Finding your footing with flexible work is an iterative process. Here’s how to normalize a culture of learning and experimentation.

Posted June 10, 2022 by Eliza Sarasohn

Reading time 11 min

After the pandemic hit, many executives were focused on getting people back into the office as soon as possible — despite all the evidence showing that most companies had been quite successful working more flexibly. 

When we asked them why they wanted employees back in the office, the answers we heard often came down to two things: fear and habit. 

“There’s a lot of fear of the unknown — fear that the culture they came up in will ‘degrade,’” explained one executive, echoing a concern we heard repeated time and time again. “There’s also an underlying presumption that the past was good when it wasn’t uniformly.” 

While the traditional office-centric culture may have suited a select few in the C-suite, research shows it did not meet the needs of the majority of employees. But how do you make the monumental transition to flexible work when some people — particularly those in decision-making positions — were happy with how things were before?

The tough truth is, once you’ve laid the foundation for your flexible work transformation — by establishing your principles, your guardrails, and your team-level agreements — you’re in new territory. There’s no single flexible work blueprint that works for every organization and team, and determining which changes to implement at your organization while also doing the work required to shift people’s beliefs and behaviors can feel like an incredibly daunting undertaking.

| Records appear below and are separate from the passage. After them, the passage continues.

(** The checks [load] makes on one entry. *)
Definition loadable (machine : gostring) (id : gostring) (v : Transaction) : bool :=
  if empty id || (created v =? zeroTime) || negb (bool_decide (MachineID (target v) = machine))
     || negb (target_valid (target v))
  then false
  else if negb (request_valid
         (mkRequest OpTarget id (version v) [] (manifest v) [] 0 0 0 0 0 None))
  then false
  else if (if policyBound v
           then negb (request_valid (mkRequest OpCandidate id (version v) [] (manifest v) (path v)
                        (status v) (samples v) 1 0 0 (Some (target v))))
           else negb (empty (path v)) || negb (status v =? 0) || negb (samples v =? 0))
  then false
  else negb (drainStarted v && negb (policyBound v)
             || committed v && (negb (policyBound v) || drainStarted v)).

Definition maxTransactions : Z := 128.
Definition maxStateBytes : Z := 262144.

(** What is being drained, according to the transactions. *)
Definition draining (m : Transactions) : gmap gostring Target :=
  omap (fun v => if drainStarted v && negb (committed v) then Some (target v) else None) m.

Section size.
Context (jsonSize : Transactions -> Z).

(** [load]: the state read from the file, if it is accepted. *)
Definition load (machine : gostring) (file : option Transactions) : option UpdateGate :=
  match file with
  | None => Some (mkGate machine ∅ ∅ 0 None)
  | Some m =>
      if (jsonSize m =? 0) || (maxStateBytes <? jsonSize m)
         || (maxTransactions <? Z.of_nat (size m))
         || negb (forallb (fun e => loadable machine e.1 e.2) (map_to_list m))
      then None
      else Some (mkGate machine (draining m) m 0 file)
  end.

(** [NewUpdateGate], with a manager and an absolute path to a directory that can be made:
    the state when the process starts. *)
Definition NewUpdateGate (machine : gostring) (file : option Transactions) : option UpdateGate :=
  if empty machine then None else load machine file.
End size.
Lemma handleCandidate_refines route :
  qOperation q = OpCandidate -> ExpectedTarget q = Some t ->
  handleCandidate e q t route g = (g', a) -> refines e q g g'.
Proof using Hvalid.
  intros Hop Hx H. unfold handleCandidate in H.
  destruct (transactions g !! _) as [v|] eqn:Hv; [|by inversion H; subst; apply refines_same].
  destruct (_ || _) eqn:Hg in H; [by inversion H; subst; apply refines_same|].
  destruct (_ && _) eqn:Hb in H; [by inversion H; subst; apply refines_same|].
  bool_hyps. subst t.
  destruct (persist _ _) as [g1 ok] eqn:Hp.
  assert (g' = g1) as -> by (destruct ok; [destruct (canary _ _ _ _ _ _)|]; by inversion H).
  eapply refines_stored; [done..| |congruence| | |]; [|done..|].
  - eapply wants_edge; [done|]. apply edge_candidate; try done.
    intros Hpb. rewrite Hpb in Hb. by destruct (policyMatches v q).
  - intros [Hd _]. simpl. rewrite draining_insert. simpl. flags. rewrite Hd.
    apply map_eq. intros i. destruct (decide (i = TransactionID q)) as [->|Hi].
    + destruct (drainStarted v) eqn:Hds; rewrite draining_lookup, Hv; simpl; flags;
        by rewrite ?lookup_insert_eq, ?lookup_delete_eq.
    + destruct (drainStarted v); simpl; by rewrite ?lookup_insert_ne, ?lookup_delete_ne.
Qed.

Lemma handleDrain_refines :
  qOperation q = OpDrain -> ExpectedTarget q = Some t ->
  handleDrain e q t g = (g', a) -> refines e q g g'.
Proof using Hvalid.
  intros Hop Hx H. unfold handleDrain in H.
  destruct (transactions g !! _) as [v|] eqn:Hv; [|by inversion H; subst; apply refines_same].
  destruct (_ || _) eqn:Hg in H; [by inversion H; subst; apply refines_same|].
  bool_hyps. subst t.
  destruct (persist _ _) as [g1 ok] eqn:Hp.
  assert (g' = g1) as -> by (destruct ok; [destruct (drainOk _)|]; by inversion H).
  eapply refines_stored; [done..| |congruence| | |]; [|done..|].
  - eapply wants_edge; [done|]. by apply edge_drain.
  - intros [Hd _]. simpl. rewrite draining_insert. simpl. flags. by rewrite Hd.
Qed.

Lemma handleStability_refines :
  qOperation q = OpStability ->
  handleStability e q t g = (g', a) -> refines e q g g'.
Proof using Hvalid.
  intros Hop H. unfold handleStability in H.
  destruct (transactions g !! _) as [v|] eqn:Hv; [|by inversion H; subst; apply refines_same].
  destruct (_ || _) eqn:Hg in H; [by inversion H; subst; apply refines_same|].
  destruct (drained g !! _) eqn:Hdr;
    [|by destruct (watchLoop _ _ _ _); inversion H; subst; apply refines_same].
  destruct (negb (replaceOk e)) in H; [by inversion H; subst; apply refines_same|].
  destruct (current _ _) as [[[t1 r] h]|] eqn:Hc; [|by inversion H; subst; apply refines_same].
  destruct (ExpectedTarget q) as [want|]; [|by inversion H; subst; apply refines_same].
  destruct (negb (sameReleaseTarget _ _)) in H; [by inversion H; subst; apply refines_same|].
  bool_hyps.
  destruct (persist _ _) as [g1 ok] eqn:Hp.
  assert (g' = g1) as -> by (destruct ok; [destruct (watchLoop _ _ _ _)|]; by inversion H).
  eapply refines_stored; [done..| |congruence| | |]; [|done..|].
  - eapply wants_edge; [done|]. apply edge_stability; try done. exists r, h. by right.
  - intros [Hd _]. simpl. rewrite draining_insert. simpl. flags; by rewrite Hd.
Qed.

Lemma handleRollback_refines :
  qOperation q = OpRollback -> ExpectedTarget q = Some t ->
  handleRollback e q t g = (g', a) -> refines e q g g'.
Proof using Hvalid.
  intros Hop Hx H. unfold handleRollback in H.
  destruct (transactions g !! _) as [v|] eqn:Hv; [|by inversion H; subst; apply refines_same].
  destruct (_ || _) eqn:Hg in H; [by inversion H; subst; apply refines_same|].
  destruct (negb (bool_decide (drained _ !! _ = _))) in H; [by inversion H; subst; apply refines_same|].
  destruct (_ || _) in H; [by inversion H; subst; apply refines_same|].
  destruct (current _ _) as [[[t1 r] h]|] eqn:Hc; [|by inversion H; subst; apply refines_same].
  destruct (negb (sameReleaseTarget _ _)) in H; [by inversion H; subst; apply refines_same|].
  destruct (canary _ _ _ _ _ _) in H; [by inversion H; subst; apply refines_same|].
  bool_hyps. subst t.
  destruct (persist _ _) as [g1 ok] eqn:Hp.
  assert (g' = g1) as -> by (destruct ok; by inversion H).
  eapply refines_stored; [done..| |congruence| | |]; [|done..|].
  - by eapply wants_rollback.
  - intros [Hd _]. simpl. by rewrite draining_delete, Hd.
Qed.

Lemma handleCommit_refines :
  qOperation q = OpCommit -> ExpectedTarget q = Some t ->
  handleCommit e q t g = (g', a) -> refines e q g g'.
Proof using Hvalid.
  intros Hop Hx H. unfold handleCommit in H.
  destruct (transactions g !! _) as [v|] eqn:Hv; [|by inversion H; subst; apply refines_same].
  destruct (_ || _) eqn:Hg in H; [by inversion H; subst; apply refines_same|].
  destruct (negb (bool_decide (drained _ !! _ = _))) eqn:Hdr in H;
    [by inversion H; subst; apply refines_same|].
  bool_hyps. subst t.
  destruct (persist _ _) as [g1 ok] eqn:Hp.
  assert (wants (live e (machine g)) (createdAt e) q (transactions g)
            (<[TransactionID q := commitTx v]> (transactions g)))
    by (eapply wants_edge; [done|]; by apply edge_commit).
  destruct ok; inversion H; subst.
  - eapply refines_stored; [done..|]. intros [Hd _]. simpl.
    rewrite draining_insert. simpl. by rewrite Hd.
  - apply persist_fields in Hp as (Ht & Hr & Hm & Hdk & _). simpl in *.
    unfold refines, tables. simpl. rewrite Ht, insert_insert_eq, insert_id, Hr, Hm by done.
    split; [|split; [done|]].
    + eapply gstep_wanted; [done..| |done]. by right.
    + intros [Hd _]. rewrite insert_delete_eq. by rewrite insert_id.
Qed.
End handlers.

Lemma refines_handle e q g g' a :
  HandleUpdateGate e q g = (g', a) -> refines e q (purgeTransactions (now e) g) g'.
Proof.
  unfold HandleUpdateGate. generalize (purgeTransactions (now e) g) as p. intros p.
  destruct (request_valid q) eqn:Hv; simpl; [|by intros [<- _]%pair_eq; apply refines_same].
  intros H.
  match type of H with
  | match qOperation q with OpTarget => ?x | _ => _ end = _ =>
      enough (Hf : x = (g', a) -> refines e q p g')
  end.
  - destruct (qOperation q); try by apply Hf.
    destruct (transactions p !! _) as [v|] eqn:Hl; [|by apply Hf].
    destruct (committed v); [|by apply Hf].
    destruct (negb _); inversion H; subst; by apply refines_same.
  - clear H. destruct (current _ _) as [[[t r] h]|] eqn:Hc;
      [|by intros [<- _]%pair_eq; apply refines_same].
    destruct (negb _) eqn:Hm; [by intros [<- _]%pair_eq; apply refines_same|].
    unfold matchesUpdateGateTarget in Hm. bool_hyps.
    assert (live e (machine p) t) by (exists r, h; by left).
    destruct (qOperation q) eqn:Ho; simpl in Hm; bool_hyps; intros Hr.
    + by eapply handleTarget_refines.
    + by eapply handleCandidate_refines.
    + by eapply handleDrain_refines.
    + by eapply handleStability_refines.
    + by eapply handleRollback_refines.
    + by eapply handleCommit_refines.
    + by inversion Hr; subst; apply refines_same.
Qed.

(** ** What the purge keeps *)
Lemma purge_lookup n g id v :
  transactions (purgeTransactions n g) !! id = Some v <->
  transactions g !! id = Some v /\ stale n v = false.
Proof. simpl. by rewrite map_lookup_filter_Some. Qed.

Lemma purge_coherent n g : coherent g -> coherent (purgeTransactions n g).
Proof.
  intros [Hd Hf]. split.
  - simpl. rewrite Hd. apply map_eq. intros i. apply option_eq. intros t.
    rewrite map_lookup_filter_Some, !draining_lookup. simpl.
    rewrite !bind_Some. split.
    + intros [(v & Hv & Ht) Hs]. rewrite Hv in Hs. exists v. by rewrite map_lookup_filter_Some.
    + intros (v & [Hv Hs]%map_lookup_filter_Some & Ht). simpl in Hs.
      rewrite Hv. split; [by exists v|done].
  - intros id v [Hv _]%purge_lookup. by apply (Hf id).
Qed.

(** ** Entries a start of the process accepts *)

(** Every entry the gate makes is [sound]; the loader also asks for a valid target and
    a creation time, which [HandleUpdateGate] takes as they come. *)
Definition policyOk (v : Transaction) : bool :=
  validUpdatePath (path v) && (200 <=? status v) && (status v <=? 299)
  && (2 <=? samples v) && (samples v <=? 32).
Definition policyNone (v : Transaction) : bool :=
  empty (path v) && (status v =? 0) && (samples v =? 0).

Record sound (mach id : gostring) (v : Transaction) : Prop := {
  sound_id : identifier id = true;
  sound_version : validVersion (version v) = true;
  sound_manifest : digest (manifest v) = true;
  sound_machine : MachineID (target v) = mach;
  sound_policy : (if policyBound v then policyOk v else policyNone v) = true;
  sound_drain : drainStarted v = true -> policyBound v = true;
  sound_commit : committed v = true -> policyBound v = true /\ drainStarted v = false }.

Definition stamped (v : Transaction) : Prop := target_valid (target v) = true /\ created v <> zeroTime.

Lemma identifier_nonempty id : identifier id = true -> empty id = false.
Proof. by destruct id. Qed.

#[local] Arguments validUpdatePath : simpl never.
#[local] Arguments validVersion : simpl never.
#[local] Arguments digest : simpl never.
#[local] Arguments identifier : simpl never.
#[local] Arguments target_valid : simpl never.

Lemma loadable_sound mach id v : loadable mach id v = true <-> sound mach id v /\ stamped v.
Proof.
  unfold loadable. split.
  - intros H. rewrite (and_comm (sound _ _ _)).
    destruct (_ || _) eqn:H1 in H; [done|]. destruct (negb (request_valid _)) eqn:H2 in H; [done|].
    destruct (if policyBound v then _ else _) eqn:H3 in H; [done|].
    unfold request_valid in *. simpl in *. bool_hyps.
    repeat match goal with H : (if ?b then false else _) = true |- _ => destruct b eqn:?; [done|] end.
    bool_hyps. split; [done|]. split; try done.
    + unfold policyOk, policyNone. destruct (policyBound v); bool_hyps.
      * repeat match goal with H : (if ?b then false else _) = true |- _ => destruct b eqn:?; [done|] end.
        bool_hyps. unfold validPolicy in *. cbn [Path ExpectedStatus Samples] in *. bool_hyps.
        rewrite !andb_true_iff. repeat split; lia || done.
      * rewrite !andb_true_iff. repeat split; lia || done.
    + intros Hd. rewrite Hd in *. by destruct (policyBound v).
    + intros Hd. rewrite Hd in *. by destruct (policyBound v), (drainStarted v).
  - intros [[Hi Hv Hm Hk Hp Hd Hx] [Ht Hc]].
    rewrite (identifier_nonempty _ Hi), (bool_decide_eq_true_2 _ Hk), Ht.
    apply Z.eqb_neq in Hc. rewrite Hc. simpl.
    unfold request_valid. simpl. rewrite Hi, Hv, Hm. simpl.
    unfold policyOk, policyNone, validPolicy, boundTarget in *. simpl. rewrite Ht.
    destruct (policyBound v).
    + rewrite Hp. simpl. destruct (drainStarted v), (committed v); simpl; naive_solver.
    + bool_hyps. flags. rewrite (proj2 (Z.eqb_eq _ _) H1), (proj2 (Z.eqb_eq _ _) H0). simpl.
      destruct (drainStarted v), (committed v); simpl; naive_solver.
Qed.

A change this big certainly won’t happen all at once. And not everything is going to work perfectly from the start. That means you need to prepare yourself — and your organization — for a process of experimenting, learning, and making adjustments in both behavior and thinking.

This playbook is for leaders who want to  

  • Build momentum and support for a flexible work transformation
  • Normalize a culture of experimentation and learning
  • Develop the communication streams and feedback loops to bring people along every step of the way 

Enlist your early champions as change advocates

In designing your flexible work plans, it’s absolutely essential to involve people from all areas and levels of your organization. Unfortunately, research shows that most leaders fall down on this step; more than 60% of executives in our Future Forum Pulse survey said they designed their companies’ post-pandemic workforce policies with little to no direct input from employees. And while 66% of executives believe they’re being “very transparent”’ with regard to their post-pandemic remote working policy, only 42% of workers agree

Soliciting ongoing input from all levels of your organization requires putting a dedicated structure in place. Start by forming a task force made up of a diverse and representative range of employees who can offer perspectives, test new ways of working, share best practices, and help shape the path forward.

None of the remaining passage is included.